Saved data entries
(** X7: a NO bid above every NO bid of a tracked book becomes the implied YES
    ask: the delta returns, and the stored book then asks 100 minus the new
    price for exactly the new quantity. *)
Theorem apply_delta_new_best_ask (m : OrderbookManager.t) (tk : string)
    (ob : Orderbook) (p q now : Z) :
  OrderbookManager.get_orderbook m tk = Some ob ->
  descending (no_bids ob) ->
  Forall (fun l => price l < p) (no_bids ob) ->
  1 <= p <= 99 -> 0 < q ->
  exists m' ob',
    apply_delta m tk NO p q now = Py.Return (m', Some (tk, ob')) /\
    OrderbookManager.get_orderbook m' tk = Some ob' /\
    best_yes_ask ob' = Some (100 - p) /\ yes_ask_quantity ob' = q.
Proof.
  unfold OrderbookManager.get_orderbook. intros Hob Hd Hbelow Hp Hq.
  assert (Hout : p ∉ prices (no_bids ob)).
  { intros Hin. apply list_elem_of_fmap in Hin as (l & -> & Hin).
    rewrite Forall_forall in Hbelow. specialize (Hbelow l Hin). lia. }
  pose proof (update_levels_absent (no_bids ob) p q Hout) as Hu.
  replace (0 <? q) with true in Hu by (symmetry; apply Z.ltb_lt; lia).
  assert (Hnew : new_OrderbookLevel p q = Py.Return {| price := p; quantity := q |})
    by (apply new_OrderbookLevel_Return; repeat split; lia).
  rewrite Hnew in Hu. simpl in Hu.
  set (levels' := PySort.sorted_by_desc price
                    (no_bids ob ++ [ {| price := p; quantity := q |} ])) in *.
  destruct (update_levels_spec _ _ _ _ Hd Hu) as (Hd' & Hmem & Hqat).
  unfold apply_delta. rewrite Hob, Hu. simpl.
  eexists. eexists. split; [reflexivity|].
  split; [apply lookup_insert_eq|].
  destruct levels' as [|l0 ls] eqn:El.
  { specialize (Hqat p). rewrite Z.eqb_refl in Hqat. simpl in Hqat.
    replace (0 <? q) with true in Hqat by (symmetry; apply Z.ltb_lt; lia).
    discriminate. }
  assert (Hl0 : l0 = {| price := p; quantity := q |}).
  { pose proof Hd' as Hd''. apply descending_cons in Hd'' as [_ Hls].
    assert (Hin : {| price := p; quantity := q |} ∈ l0 :: ls).
    { apply quantity_at_Some; [now apply descending_NoDup|].
      rewrite Hqat, Z.eqb_refl.
      now replace (0 <? q) with true by (symmetry; apply Z.ltb_lt; lia). }
    apply elem_of_cons in Hin as [Heq|Hin]; [now symmetry|].
    exfalso. rewrite Forall_forall in Hls. specialize (Hls _ Hin). simpl in Hls.
    destruct (Hmem l0) as [Hold|(-> & _)]; [apply elem_of_cons; now left| |].
    - rewrite Forall_forall in Hbelow. specialize (Hbelow l0 Hold). lia.
    - simpl in Hls. lia. }
  subst l0. apply descending_cons in Hd' as [_ Hls].
  unfold best_yes_ask, yes_ask_quantity, best_no_bid. cbn [no_bids].
  rewrite (max_price_ladder _ ls Hls). split; [reflexivity|].
  rewrite filter_cons_True by reflexivity.
  rewrite (filter_below_best _ ls Hls). simpl. unfold sum_Z. simpl. lia.
Qed.

Lemma apply_delta_new_best_ask_witness :
  exists m' ob',
    apply_delta one_book_manager "KXA" NO 45 12 9 = Py.Return (m', Some ("KXA"%string, ob')) /\
    OrderbookManager.get_orderbook m' "KXA" = Some ob' /\
    best_yes_ask ob' = Some (100 - 45) /\ yes_ask_quantity ob' = 12.
Proof.
  apply (apply_delta_new_best_ask one_book_manager "KXA" two_sided_book 45 12 9).
  - reflexivity.
  - unfold descending. simpl. repeat (constructor; simpl; try lia).
  - simpl. repeat (constructor; simpl; try lia).
  - lia.
  - lia.
Defined.

End ApplyDeltaProps.

(** ** src/data/orderbook_manager.py: total acquisition cost *)

Section TotalCostProps.
Import Models OrderbookUpdates.

Lemma get_acquisition_costs_lookup (m : OrderbookManager.t)
    (tickers : list string) (s : OrderSide) (qty : Z) (tk : string) :
  OrderbookManager.get_acquisition_costs m tickers s qty !! tk =
  if bool_decide (tk ∈ tickers) then Some (cost_of m s qty tk) else None.
Proof.
  unfold OrderbookManager.get_acquisition_costs.
  set (f := fun (costs : gmap string (option Z)) (t : string) =>
              match OrderbookManager._orderbooks m !! t with
              | Some orderbook => <[t := get_acquisition_cost orderbook s qty]> costs
              | None => <[t := None]> costs
              end).
  assert (Hf : forall costs t, f costs t = <[t := cost_of m s qty t]> costs).
  { intros costs t. unfold f, cost_of.
    now destruct (OrderbookManager._orderbooks m !! t). }
  assert (G : forall l acc,
             fold_left f l acc !! tk =
             if bool_decide (tk ∈ l) then Some (cost_of m s qty tk)
             else acc !! tk).
  { induction l as [|t l IH]; intros acc; cbn [fold_left].
    - rewrite bool_decide_eq_false_2; [reflexivity | apply not_elem_of_nil].
    - rewrite IH, Hf.
      destruct (decide (tk ∈ l)) as [Hin|Hout].
      + rewrite !bool_decide_eq_true_2; auto. apply elem_of_cons. now right.
      + rewrite (bool_decide_eq_false_2 _ Hout).
        destruct (decide (tk = t)) as [->|Hne].
        * rewrite lookup_insert_eq, bool_decide_eq_true_2; [reflexivity|].
          apply elem_of_cons. now left.
        * rewrite lookup_insert_ne by congruence.
          rewrite bool_decide_eq_false_2; [reflexivity|].
          rewrite elem_of_cons. tauto. }
  rewrite G. now rewrite lookup_empty.
Qed.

* **Instructions to follow**
Extract the lines above, from the first one through the one containing "apply_delta m tk", and return only those, unchanged.

* **Answer box**
(** X7: a NO bid above every NO bid of a tracked book becomes the implied YES
    ask: the delta returns, and the stored book then asks 100 minus the new
    price for exactly the new quantity. *)
Theorem apply_delta_new_best_ask (m : OrderbookManager.t) (tk : string)
    (ob : Orderbook) (p q now : Z) :
  OrderbookManager.get_orderbook m tk = Some ob ->
  descending (no_bids ob) ->
  Forall (fun l => price l < p) (no_bids ob) ->
  1 <= p <= 99 -> 0 < q ->
  exists m' ob',
    apply_delta m tk NO p q now = Py.Return (m', Some (tk, ob')) /\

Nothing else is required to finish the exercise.